University of Pennsylvania
The value of tactile sensations in haptics and robotics
Although physical interaction with the world is at the core of human experience, few computer and machine interfaces provide the operator with high-fidelity touch feedback, limiting their usability. Similarly, autonomous robots rarely take advantage of touch perception and thus struggle to match the manipulation capabilities of humans. My long-term research goal is to leverage scientific knowledge about the sense of touch to engineer haptic interfaces and robotic systems that increase the range and quality of tasks humans can accomplish. This talk will describe my group's three main research thrusts, covering the third one in the closest detail: haptic texture rendering, touch feedback for robotic surgery, and touch perception for autonomous robots. First, we pioneered a data-driven method of simulating the feel of textured surfaces using an augmented stylus and a tablet computer. Second, we have invented, refined, and studied a practical method for giving the surgeon realistic tactile feedback of instrument vibrations during robotic surgery. Third, household robots will need to know how to grasp and manipulate a wide variety of objects, as well as communicate with humans about such items. We have invented a set of methods that enable a PR2 robot equipped with commercial tactile sensors to delicately and firmly grasp real-world objects. We then extended this work to enable the same robot to perceive the haptic properties of objects and describe them using adjectives in much the same way as humans. Our work in all three of these areas has been principally enabled by a single insight: although less studied than kinesthetic cues, tactile sensations convey much of the richness of physical interactions.

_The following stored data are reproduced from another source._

(** [get_signed_op] accepts exactly the frames of well-typed operations. *)
Lemma reads_signed_op op : signed_op_ok op -> reads_all get_signed_op (op_encode op) op.
Proof.
  intros [[] Hauthor Hdom]. rewrite op_encode_eq. unfold get_signed_op. destruct op; cbn in *. subst.
  eapply reads_all_bind; [apply reads_mal, reads_u16, doc_tag_u16|].
  eapply reads_all_lift; [by rewrite doc_from_tag_tag|].
  eapply reads_all_bind; [by apply reads_mal, reads_u128|].
  eapply reads_all_bind; [by apply reads_mal, reads_bytes|].
  eapply reads_all_bind; [by apply reads_mal, reads_bytes|].
  eapply reads_all_bind; [by apply reads_fixed|].
  eapply (reads_all_last (get_more _) (fun d => mkSignedOp _ _ _ _ _ d _)), reads_all_more.
  intros d ->. split; [by apply reads_domain_op, Hdom|].
  unfold domain_tail. autorewrite with mewtual_len. lia.
Qed.

Lemma consumes_signed_op :
  consumes get_signed_op (fun op bs => bs = op_encode op /\ signed_op_typed op /\
    so_author_device op = from_public_key_bytes (so_author_pubkey op) /\
    forall d, so_domain_op op = Some d -> domain_field_ok (so_doc_type op) d).
Proof.
  intros d op d' H. unfold get_signed_op in H. dec_step H.
  destruct Hr as [-> _], Hr1 as [-> ?], Hr2 as [-> ?], Hr3 as [-> ?], Hr4 as [-> ?].
  destruct (doc_from_tag v) as [t|] eqn:Et; [|done]. injection Hr0 as <-. apply doc_tag_from_tag in Et. subst v.
  eexists. split; [|split; [|split]]; cycle 1.
  - rewrite op_encode_eq. cbn. reflexivity.
  - constructor; cbn; try done. intros q ->. destruct Hr5 as (_ & p & Hp & _). by eapply DomainOp_decode_len.
  - split; [done|]. cbn. intros q ->. by destruct Hr5.
  - rewrite R, R0, R1, R2, R3, R4. rewrite <- !app_assoc. repeat f_equal.
    destruct v5; [by destruct Hr5 as [-> _] | by subst].
Qed.

(** Decoding accepts exactly the encodings of valid operations. *)
Lemma op_decode_spec bs op : op_decode bs = Ok op <-> bs = op_encode op /\ signed_op_ok op.
Proof.
  unfold op_decode. split.
  - intros H. apply bind_ok in H as (o & Ho & H). apply bind_ok in H as ([] & Hc & [= ->]).
    pose proof (run_exact_consumes _ _ _ _ Ho consumes_signed_op) as (-> & Ht & Ha & Hd). split; [done|].
    constructor; [done..|]. intros d E. rewrite E in Hc. auto.
  - intros [-> Hok]. rewrite (run_exact_reads_all _ _ _ (reads_signed_op _ Hok)), bind_Ok.
    destruct (so_domain_op op) as [d|] eqn:E; [|done]. by rewrite (proj2 (sk_domain _ Hok d E)).
Qed.

Lemma op_decode_encode op : signed_op_ok op -> op_decode (op_encode op) = Ok op.
Proof. intros H. by apply op_decode_spec. Qed.

Lemma op_encode_inj a b : signed_op_ok a -> signed_op_ok b -> op_encode a = op_encode b -> a = b.
Proof. intros Ha Hb E. apply op_decode_encode in Ha, Hb. rewrite E in Ha. congruence. Qed.
End framing.

(** The part of an operation its author's signature covers. *)
Definition authored (op : SignedOp) : DocType * N * bytes * bytes * option bytes :=
  (so_doc_type op, so_doc_id op, so_author_pubkey op, so_delta op, so_domain_op op).

Definition op_payload (op : SignedOp) : bytes :=
  signing_payload (so_doc_type op) (so_doc_id op) (so_author_pubkey op) (so_delta op) (so_domain_op op).

Lemma be_app_inj w a b r s : a < 256 ^ N.of_nat w -> b < 256 ^ N.of_nat w ->
  be_bytes w a ++ r = be_bytes w b ++ s -> a = b /\ r = s.
Proof.
  intros Ha Hb H. apply app_inj_1 in H as [H ->]; [|by rewrite !length_be_bytes].
  split; [|done]. by rewrite <- (be_val_be_bytes w a Ha), H, be_val_be_bytes.
Qed.

Lemma signing_payload_inj a b :
  signed_op_typed a -> signed_op_typed b -> op_payload a = op_payload b -> authored a = authored b.
Proof.
  intros [] [] H. unfold op_payload in H. rewrite !signing_payload_eq in H.
  assert (Hd : forall o : option bytes, len (match o with Some _ => DOMAIN_OP_DOMAIN | None => OP_DOMAIN end) <= u32_max)
    by (intros []; by vm_compute).
  apply lp_app_inj in H as [H0 H]; [|apply Hd..].
  apply be_app_inj in H as [H1%doc_tag_inj H];
    [|rewrite pow256_2, N.add_1_r; apply N.lt_succ_r, doc_tag_u16 ..].
  apply be_app_inj in H as [H2 H]; [|rewrite pow256_16; lia ..].
  apply lp_app_inj in H as [H3 H]; [|done..]. apply lp_app_inj in H as [H4 H]; [|done..].
  unfold authored. rewrite H1, H2, H3, H4. f_equal.
  destruct (so_domain_op a) as [d|], (so_domain_op b) as [d'|]; cbn in *; try done.
  f_equal. rewrite <- (app_nil_r (lp d)), <- (app_nil_r (lp d')) in H. apply lp_app_inj in H as [? _]; auto.
Qed.

Section authorship.
Context {C : Crypto}.

Lemma op_verify_true op :
  op_verify op = true <->
  from_public_key_bytes (so_author_pubkey op) = so_author_device op /\ domain_op_valid op = true /\
  verify_with_public_bytes (so_author_pubkey op) (op_payload op) (so_signature op) = true.
Proof.
  unfold op_verify. case_bool_decide as E; cbn [negb].
  - split; [done|]. by intros [? _].
  - destruct (domain_op_valid op); cbn [negb]; naive_solver.
Qed.

Lemma verify_point pk m s : verify_with_public_bytes pk m s = true -> ed25519_verify_strict pk m s = true.
Proof. unfold verify_with_public_bytes. by repeat case_match. Qed.

Lemma domain_op_valid_true op d :
  so_domain_op op = Some d ->
  domain_op_valid op = true <->
  domain_field_ok (so_doc_type op) d /\ check_domain_delta (so_delta op) (so_doc_type op) = Ok tt.
Proof.
  intros E. unfold domain_op_valid, domain_field_ok. rewrite E.
  destruct (check_domain_delta _ _) as [[]|e]; cbn; [|naive_solver].
  destruct (DomainOp_decode d) as [p|e] eqn:Ed; [|naive_solver].
  rewrite bool_decide_eq_true. naive_solver.
Qed.

(** An operation a device signed is valid, verifies and names that device. *)
Definition sane_request (t : DocType) (doc_id : N) (delta : bytes) : Prop :=
  doc_id <= u128_max /\ len delta <= u32_max.

Lemma op_sign_ok dev t id delta op :
  honest_device dev -> sane_request t id delta -> op_sign dev t id delta = Ok op ->
  signed_op_ok op /\ op_verify op = true /\ so_author_device op = device_id dev.
Proof.
  intros Hdev [Hid Hl] H. unfold op_sign in H. apply bind_ok in H as (s & Hs & [= <-]).
  destruct (device_sign _ _) as [s'|] eqn:E; [|done]. injection Hs as ->.
  pose proof Hdev as (Hk & _ & Hsig). destruct (Hsig _ _ E) as [Hsl _]. split_and!.
  - constructor; cbn; [constructor; cbn; try done; by apply (len_u32_of_length _ 32) | done | done].
  - apply op_verify_true. split_and!; [done..|]. by apply (honest_verify dev).
  - done.
Qed.

Lemma sign_domain_ok dev t id delta dop op :
  honest_device dev -> sane_request t id delta -> length (op_nonce dop) = 16%nat ->
  sign_domain dev t id delta dop = Ok op ->
  signed_op_ok op /\ op_verify op = true /\ so_author_device op = device_id dev /\ so_domain_op op <> None.
Proof.
  intros Hdev [Hid Hl] Hn H. unfold sign_domain in H. apply refuse_if_bind_ok in H as [Ht H]. bool_simpl.
  apply bind_ok in H as ([] & Hc & H). apply bind_ok in H as (e & He & H). apply bind_ok in H as (s & Hs & [= <-]).
  destruct (device_sign _ _) as [s'|] eqn:E; [|done]. injection Hs as ->.
  pose proof Hdev as (Hk & _ & Hsig). destruct (Hsig _ _ E) as [Hsl _].
  assert (Hf : domain_field_ok t e) by (exists dop; split; [by apply DomainOp_decode_spec | done]).
  split_and!; [| |done..].
  - constructor; cbn; [constructor; cbn; try done| done |].
    + by apply (len_u32_of_length _ 32).
    + intros d [= <-]. destruct Hf as (p & Hp & _). by eapply DomainOp_decode_len.
    + by intros d [= <-].
  - apply op_verify_true. split_and!; [done| |by apply (honest_verify dev)].
    by eapply (domain_op_valid_true _ e).
Qed.
End authorship.

(** * Sealing *)

Section sealing.
Context {C : Crypto} {A : Aead} `{!AeadLaws A}.

Lemma op_seal_inv op g rng s rng' :
  op_seal op g rng = (Ok s, rng') ->
  exists key padded c nonce, channel_secret g (so_doc_type op) (so_doc_id op) = Ok key /\
    pad (op_encode op) OP_PAD_FLOOR OP_PAD_CEILING = Ok padded /\
    length nonce = 24%nat /\ aead_encrypt key nonce padded = Some c /\
    s = mkSealedOp (so_doc_type op) (so_doc_id op) (mg_epoch (cg_mls g)) (mkSealedBlob nonce c).
Proof.
  unfold op_seal. destruct (channel_secret _ _ _) as [key|] eqn:Ek; [|done].
  destruct (pad _ _ _) as [padded|] eqn:Ep; [|done]. unfold seal.
  pose proof (length_fill 24 rng) as Hn. destruct (fill_bytes 24 rng) as [nonce r] eqn:Ef. cbn in Hn.
  destruct (aead_encrypt key nonce padded) as [c|] eqn:Ec; [|done]. intros [= <- <-].
  by exists key, padded, c, nonce.
Qed.

Lemma pad_len body frame : pad body OP_PAD_FLOOR OP_PAD_CEILING = Ok frame ->
  len frame = padded_len (len body) OP_PAD_FLOOR OP_PAD_CEILING + 4.
Proof.
  unfold pad. destruct (_ <? _); [done|]. intros [= <-]. autorewrite with mewtual_len. rewrite len_replicate.
  pose proof (padded_len_ge (len body) OP_PAD_FLOOR OP_PAD_CEILING). lia.
Qed.

(** What is sealed opens under the same channel key, and its transported size
    is the bucket and a constant. *)
Lemma op_seal_spec op g rng s rng' :
  signed_op_ok op -> op_seal op g rng = (Ok s, rng') ->
  (exists key, channel_secret g (so_doc_type op) (so_doc_id op) = Ok key /\ op_open s key = Ok op) /\
  sl_doc_type s = so_doc_type op /\ sl_doc_id s = so_doc_id op /\ sl_epoch s = mg_epoch (cg_mls g) /\
  len (sealed_encode s) + 4 = padded_len (len (op_encode op)) OP_PAD_FLOOR OP_PAD_CEILING + 82.
Proof using Type*.
  intros Hok H. apply op_seal_inv in H as (key & padded & c & nonce & Hk & Hp & Hn & Hc & ->).
  split; [|split_and!; [done..|]].
  - exists key. split; [done|]. unfold op_open, unseal. cbn [sl_blob sb_nonce sb_ciphertext].
    rewrite (aead_opens _ _ _ _ Hc). cbn [ok_or]. rewrite bind_Ok, (unpad_pad _ _ _ _ Hp). cbn [map_err].
    rewrite bind_Ok. by apply op_decode_encode.
  - apply pad_len in Hp. pose proof (aead_tag _ _ _ _ Hc) as Ht.
    unfold sealed_encode. cbn [sl_doc_type sl_doc_id sl_epoch sl_blob sb_nonce sb_ciphertext].
    unfold put_u16, put_u128, put_u64. rewrite !put_bytes_x_lp. autorewrite with mewtual_len.
    rewrite Ht, Hp. unfold len in *. rewrite Hn. lia.
Qed.

Definition sealed_typed (s : SealedOp) : Prop :=
  sl_doc_id s <= u128_max /\ sl_epoch s <= u64_max /\
  length (sb_nonce (sl_blob s)) = 24%nat /\ len (sb_ciphertext (sl_blob s)) <= u32_max.

Lemma sealed_encode_eq s :
  sealed_encode s = be_bytes 2 (doc_tag (sl_doc_type s)) ++ be_bytes 16 (sl_doc_id s) ++
    be_bytes 8 (sl_epoch s) ++ lp (sb_nonce (sl_blob s)) ++ lp (sb_ciphertext (sl_blob s)).
Proof. unfold sealed_encode, put_u16, put_u128, put_u64. rewrite !put_bytes_x_lp. cbn [app]. by rewrite <- !app_assoc. Qed.

Lemma sealed_decode_spec bs s : sealed_decode bs = Ok s <-> bs = sealed_encode s /\ sealed_typed s.
Proof.
  split.
  - intros H. eapply (run_exact_consumes get_sealed_op (fun s bs => bs = sealed_encode s /\ sealed_typed s) _ _ H). clear.
    intros d s d' H. unfold get_sealed_op in H. dec_step H.
    destruct Hr as [-> _], Hr1 as [-> ?], Hr2 as [-> ?], Hr3 as [-> ?], Hr4 as [-> ?].
    destruct (doc_from_tag v) as [t|] eqn:Et; [|done]. injection Hr0 as <-. apply doc_tag_from_tag in Et. subst v.
    eexists. split; [|split; [rewrite sealed_encode_eq; cbn; reflexivity | by split_and!]].
    rewrite R, R0, R1, R2, R3. by rewrite <- !app_assoc.
  - intros [-> (H1 & H2 & H3 & H4)]. unfold sealed_decode. apply run_exact_reads. rewrite sealed_encode_eq.
    destruct s as [t id ep [n c]]; cbn in *. unfold get_sealed_op. reads_go.
    + apply reads_mal, reads_u16, doc_tag_u16.
    + by rewrite doc_from_tag_tag.
    + by apply reads_mal, reads_u128.
    + by apply reads_mal, reads_u64.
    + by apply reads_fixed.
    + by apply reads_mal, reads_bytes.
Qed.
End sealing.

(** * Properties *)

(** The device's key verifies only payloads from this list: no forgery. *)
Definition unforgeable `{C : Crypto} (pk : bytes) (signed : list bytes) : Prop :=
  forall m s, ed25519_verify_strict pk m s = true -> m ∈ signed.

Katherine J. Kuchenbecker is an Associate Professor of Mechanical Engineering and Applied Mechanics at the University of Pennsylvania. She is Undergraduate Curriculum Chair in her department, has a secondary appointment in Computer and Information Science, and is a member of the Bioengineering Graduate Group. Her research centers on the design and control of haptic interfaces for applications such as robot-assisted surgery, medical simulation, stroke rehabilitation, and personal computing. She directs the Penn Haptics Group, which is part of the General Robotics, Automation, Sensing, and Perception (GRASP) Laboratory. She has won several awards for her research, including an NSF CAREER Award in 2009, Popular Science Brilliant 10 in 2010, and the IEEE Robotics and Automation Society Academic Early Career Award in 2012. Prior to becoming a professor, she completed a postdoctoral fellowship at the Johns Hopkins University, and she earned her Ph.D. in Mechanical Engineering at Stanford University in 2006.